(Beginning of DATA)
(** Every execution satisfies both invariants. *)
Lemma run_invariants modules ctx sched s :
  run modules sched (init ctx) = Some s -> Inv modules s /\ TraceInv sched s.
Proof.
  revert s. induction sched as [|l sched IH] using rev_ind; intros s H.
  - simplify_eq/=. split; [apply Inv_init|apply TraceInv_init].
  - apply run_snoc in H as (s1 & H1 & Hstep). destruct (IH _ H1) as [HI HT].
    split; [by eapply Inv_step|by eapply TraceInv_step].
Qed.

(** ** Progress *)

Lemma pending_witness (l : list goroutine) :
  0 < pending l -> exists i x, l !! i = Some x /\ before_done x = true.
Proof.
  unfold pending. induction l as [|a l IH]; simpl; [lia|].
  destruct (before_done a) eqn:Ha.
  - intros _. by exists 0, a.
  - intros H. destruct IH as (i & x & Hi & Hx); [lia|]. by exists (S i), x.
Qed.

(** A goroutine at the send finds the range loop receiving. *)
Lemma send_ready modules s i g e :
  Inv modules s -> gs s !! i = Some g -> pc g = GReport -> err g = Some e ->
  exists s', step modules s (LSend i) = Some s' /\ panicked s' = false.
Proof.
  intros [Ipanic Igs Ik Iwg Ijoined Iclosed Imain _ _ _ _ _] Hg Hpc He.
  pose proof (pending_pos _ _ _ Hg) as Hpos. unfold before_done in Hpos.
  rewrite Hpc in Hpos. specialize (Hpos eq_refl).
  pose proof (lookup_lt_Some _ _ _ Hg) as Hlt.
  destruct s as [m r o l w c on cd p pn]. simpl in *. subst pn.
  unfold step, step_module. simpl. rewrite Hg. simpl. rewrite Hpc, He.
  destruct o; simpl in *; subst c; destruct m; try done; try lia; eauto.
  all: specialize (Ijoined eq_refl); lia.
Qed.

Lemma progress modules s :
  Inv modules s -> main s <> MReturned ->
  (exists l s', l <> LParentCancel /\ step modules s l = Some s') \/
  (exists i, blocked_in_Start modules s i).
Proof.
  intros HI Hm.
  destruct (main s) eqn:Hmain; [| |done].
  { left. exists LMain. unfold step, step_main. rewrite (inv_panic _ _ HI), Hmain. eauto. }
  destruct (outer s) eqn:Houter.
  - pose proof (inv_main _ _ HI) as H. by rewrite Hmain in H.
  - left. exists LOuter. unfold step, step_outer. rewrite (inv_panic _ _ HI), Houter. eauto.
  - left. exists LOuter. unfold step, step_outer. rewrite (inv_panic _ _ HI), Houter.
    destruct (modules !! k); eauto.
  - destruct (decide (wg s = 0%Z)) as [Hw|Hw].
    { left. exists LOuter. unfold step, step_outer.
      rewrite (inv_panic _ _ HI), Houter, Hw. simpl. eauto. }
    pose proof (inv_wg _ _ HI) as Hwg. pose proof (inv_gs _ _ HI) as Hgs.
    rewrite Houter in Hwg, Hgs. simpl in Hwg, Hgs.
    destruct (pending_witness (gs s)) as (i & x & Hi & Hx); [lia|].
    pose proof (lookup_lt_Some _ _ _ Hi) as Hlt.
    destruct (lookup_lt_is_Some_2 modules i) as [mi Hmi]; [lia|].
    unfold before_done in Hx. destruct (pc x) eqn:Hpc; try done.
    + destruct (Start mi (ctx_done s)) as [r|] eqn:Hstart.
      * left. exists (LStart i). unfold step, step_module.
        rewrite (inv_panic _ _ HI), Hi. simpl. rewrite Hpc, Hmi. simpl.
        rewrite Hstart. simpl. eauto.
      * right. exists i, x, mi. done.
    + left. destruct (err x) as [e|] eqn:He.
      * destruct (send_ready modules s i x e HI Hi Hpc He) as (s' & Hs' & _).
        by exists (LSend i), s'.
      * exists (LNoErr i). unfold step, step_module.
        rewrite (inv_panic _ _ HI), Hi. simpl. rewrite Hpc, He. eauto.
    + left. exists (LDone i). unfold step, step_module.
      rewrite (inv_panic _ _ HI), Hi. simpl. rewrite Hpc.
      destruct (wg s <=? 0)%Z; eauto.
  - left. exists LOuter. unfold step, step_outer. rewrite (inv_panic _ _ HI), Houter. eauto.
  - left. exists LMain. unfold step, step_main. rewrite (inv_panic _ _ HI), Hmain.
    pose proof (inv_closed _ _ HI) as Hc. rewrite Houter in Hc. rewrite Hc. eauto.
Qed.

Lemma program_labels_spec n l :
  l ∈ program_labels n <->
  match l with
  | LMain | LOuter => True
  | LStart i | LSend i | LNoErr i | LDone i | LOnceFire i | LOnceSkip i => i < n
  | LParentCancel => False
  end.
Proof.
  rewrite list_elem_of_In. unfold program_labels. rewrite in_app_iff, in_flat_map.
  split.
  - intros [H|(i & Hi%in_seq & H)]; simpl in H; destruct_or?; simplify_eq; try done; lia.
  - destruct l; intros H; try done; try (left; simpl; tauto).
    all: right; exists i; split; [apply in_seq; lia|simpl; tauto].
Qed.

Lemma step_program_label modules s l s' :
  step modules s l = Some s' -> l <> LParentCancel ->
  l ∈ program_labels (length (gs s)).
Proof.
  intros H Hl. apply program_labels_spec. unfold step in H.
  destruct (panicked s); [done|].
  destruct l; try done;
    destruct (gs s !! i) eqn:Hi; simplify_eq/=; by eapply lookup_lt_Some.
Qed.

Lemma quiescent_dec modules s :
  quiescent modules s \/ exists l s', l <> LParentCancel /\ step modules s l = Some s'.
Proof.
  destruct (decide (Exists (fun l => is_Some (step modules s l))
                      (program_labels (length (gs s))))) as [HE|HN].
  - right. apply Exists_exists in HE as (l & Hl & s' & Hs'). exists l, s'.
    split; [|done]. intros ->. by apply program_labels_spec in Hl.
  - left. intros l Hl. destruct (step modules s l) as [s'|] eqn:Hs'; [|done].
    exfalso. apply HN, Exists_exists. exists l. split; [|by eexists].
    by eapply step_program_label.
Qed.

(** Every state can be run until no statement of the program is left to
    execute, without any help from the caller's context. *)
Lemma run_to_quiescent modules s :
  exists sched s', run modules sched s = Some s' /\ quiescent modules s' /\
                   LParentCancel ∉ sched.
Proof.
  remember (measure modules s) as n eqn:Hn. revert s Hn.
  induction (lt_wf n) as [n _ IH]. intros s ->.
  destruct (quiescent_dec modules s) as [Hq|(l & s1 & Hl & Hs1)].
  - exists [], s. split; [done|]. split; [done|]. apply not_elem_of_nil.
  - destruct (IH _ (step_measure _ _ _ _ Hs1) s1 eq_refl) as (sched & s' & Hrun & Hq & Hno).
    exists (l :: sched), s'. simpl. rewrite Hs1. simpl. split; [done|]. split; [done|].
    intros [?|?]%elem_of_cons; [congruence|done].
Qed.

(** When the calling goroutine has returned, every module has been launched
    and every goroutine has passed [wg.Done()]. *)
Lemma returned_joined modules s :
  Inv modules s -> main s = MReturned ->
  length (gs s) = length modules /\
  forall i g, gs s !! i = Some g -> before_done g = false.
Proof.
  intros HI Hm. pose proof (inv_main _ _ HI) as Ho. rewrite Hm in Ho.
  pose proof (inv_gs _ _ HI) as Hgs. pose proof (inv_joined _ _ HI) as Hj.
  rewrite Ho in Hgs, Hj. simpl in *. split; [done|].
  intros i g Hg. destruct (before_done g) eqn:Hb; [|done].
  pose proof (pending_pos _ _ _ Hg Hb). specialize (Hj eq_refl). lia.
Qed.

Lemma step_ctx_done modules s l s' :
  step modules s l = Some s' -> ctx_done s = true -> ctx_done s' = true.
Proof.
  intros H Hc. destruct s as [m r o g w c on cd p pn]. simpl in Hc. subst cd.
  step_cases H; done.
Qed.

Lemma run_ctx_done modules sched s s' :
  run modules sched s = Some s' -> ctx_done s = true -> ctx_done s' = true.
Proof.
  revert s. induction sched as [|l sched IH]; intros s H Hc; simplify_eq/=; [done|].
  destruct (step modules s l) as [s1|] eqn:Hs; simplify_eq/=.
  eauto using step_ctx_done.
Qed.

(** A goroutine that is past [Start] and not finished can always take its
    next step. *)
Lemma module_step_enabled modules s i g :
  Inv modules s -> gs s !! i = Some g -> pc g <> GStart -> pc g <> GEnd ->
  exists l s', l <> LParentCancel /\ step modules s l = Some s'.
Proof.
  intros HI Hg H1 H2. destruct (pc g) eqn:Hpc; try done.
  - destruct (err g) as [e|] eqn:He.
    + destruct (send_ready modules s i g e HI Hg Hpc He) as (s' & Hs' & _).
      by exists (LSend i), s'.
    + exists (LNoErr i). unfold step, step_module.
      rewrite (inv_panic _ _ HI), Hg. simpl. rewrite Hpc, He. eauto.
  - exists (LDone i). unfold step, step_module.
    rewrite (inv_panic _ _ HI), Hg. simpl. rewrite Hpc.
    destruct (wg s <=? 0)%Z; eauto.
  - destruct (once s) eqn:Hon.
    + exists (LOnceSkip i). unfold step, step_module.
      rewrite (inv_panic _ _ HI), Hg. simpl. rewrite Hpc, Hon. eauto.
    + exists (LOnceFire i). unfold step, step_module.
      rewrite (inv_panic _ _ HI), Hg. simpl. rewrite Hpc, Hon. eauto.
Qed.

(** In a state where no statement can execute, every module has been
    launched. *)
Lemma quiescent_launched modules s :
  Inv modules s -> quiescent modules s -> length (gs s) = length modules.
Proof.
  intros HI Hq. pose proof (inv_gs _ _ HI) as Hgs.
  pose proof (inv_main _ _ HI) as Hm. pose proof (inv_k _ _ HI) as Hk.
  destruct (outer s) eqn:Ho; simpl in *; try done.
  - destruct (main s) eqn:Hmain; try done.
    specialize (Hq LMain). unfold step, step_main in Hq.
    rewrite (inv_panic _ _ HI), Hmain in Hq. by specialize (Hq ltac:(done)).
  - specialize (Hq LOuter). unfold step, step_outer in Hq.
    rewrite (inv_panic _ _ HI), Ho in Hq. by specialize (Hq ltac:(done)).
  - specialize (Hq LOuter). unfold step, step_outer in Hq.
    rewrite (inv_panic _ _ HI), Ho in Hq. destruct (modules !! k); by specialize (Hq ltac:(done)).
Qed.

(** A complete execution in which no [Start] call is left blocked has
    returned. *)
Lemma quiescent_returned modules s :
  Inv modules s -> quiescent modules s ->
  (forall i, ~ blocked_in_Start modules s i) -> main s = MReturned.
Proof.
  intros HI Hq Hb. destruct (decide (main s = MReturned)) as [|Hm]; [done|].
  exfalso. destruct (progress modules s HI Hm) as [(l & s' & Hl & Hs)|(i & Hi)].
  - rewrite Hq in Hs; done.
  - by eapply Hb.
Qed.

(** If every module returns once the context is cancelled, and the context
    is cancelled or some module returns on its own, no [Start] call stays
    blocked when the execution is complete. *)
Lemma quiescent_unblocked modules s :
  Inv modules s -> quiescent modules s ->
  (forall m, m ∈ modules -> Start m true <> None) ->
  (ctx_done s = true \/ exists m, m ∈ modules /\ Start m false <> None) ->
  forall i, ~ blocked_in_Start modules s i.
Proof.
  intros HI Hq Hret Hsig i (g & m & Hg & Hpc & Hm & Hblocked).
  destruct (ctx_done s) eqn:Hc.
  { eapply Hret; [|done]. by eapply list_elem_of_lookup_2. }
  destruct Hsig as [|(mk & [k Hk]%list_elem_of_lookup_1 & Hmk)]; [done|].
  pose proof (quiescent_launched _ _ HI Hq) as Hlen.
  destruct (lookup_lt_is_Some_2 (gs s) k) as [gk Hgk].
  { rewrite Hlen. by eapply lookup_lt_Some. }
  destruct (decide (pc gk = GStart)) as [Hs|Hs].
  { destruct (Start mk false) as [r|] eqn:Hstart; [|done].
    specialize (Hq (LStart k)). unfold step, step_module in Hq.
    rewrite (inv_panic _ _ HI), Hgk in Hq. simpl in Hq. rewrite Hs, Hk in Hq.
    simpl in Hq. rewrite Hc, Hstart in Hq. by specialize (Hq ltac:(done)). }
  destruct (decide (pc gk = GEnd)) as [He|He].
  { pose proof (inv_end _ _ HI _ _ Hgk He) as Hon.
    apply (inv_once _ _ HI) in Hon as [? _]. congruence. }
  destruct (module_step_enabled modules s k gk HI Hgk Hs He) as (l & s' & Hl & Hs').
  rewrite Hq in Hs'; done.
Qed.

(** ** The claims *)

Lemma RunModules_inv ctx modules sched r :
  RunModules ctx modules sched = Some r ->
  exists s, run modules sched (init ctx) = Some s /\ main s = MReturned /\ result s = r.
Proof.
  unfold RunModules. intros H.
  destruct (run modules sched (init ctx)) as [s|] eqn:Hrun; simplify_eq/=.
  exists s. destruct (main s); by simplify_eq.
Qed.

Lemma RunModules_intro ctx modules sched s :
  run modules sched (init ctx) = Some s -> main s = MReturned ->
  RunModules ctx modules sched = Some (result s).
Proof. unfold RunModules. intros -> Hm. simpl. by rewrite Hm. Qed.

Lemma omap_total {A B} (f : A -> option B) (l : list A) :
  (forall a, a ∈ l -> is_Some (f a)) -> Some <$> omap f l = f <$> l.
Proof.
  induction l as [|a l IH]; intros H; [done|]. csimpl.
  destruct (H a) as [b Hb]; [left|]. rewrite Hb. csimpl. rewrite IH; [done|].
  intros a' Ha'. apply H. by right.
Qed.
(End of DATA)
* _DIRECTIONS FOR THIS TASK_: Each line in the listing above that contains "Ijoined" should be copied.

* _RESULT OF THIS EXERCISE_:
  intros [Ipanic Igs Ik Iwg Ijoined Iclosed Imain _ _ _ _ _] Hg Hpc He.
  all: specialize (Ijoined eq_refl); lia.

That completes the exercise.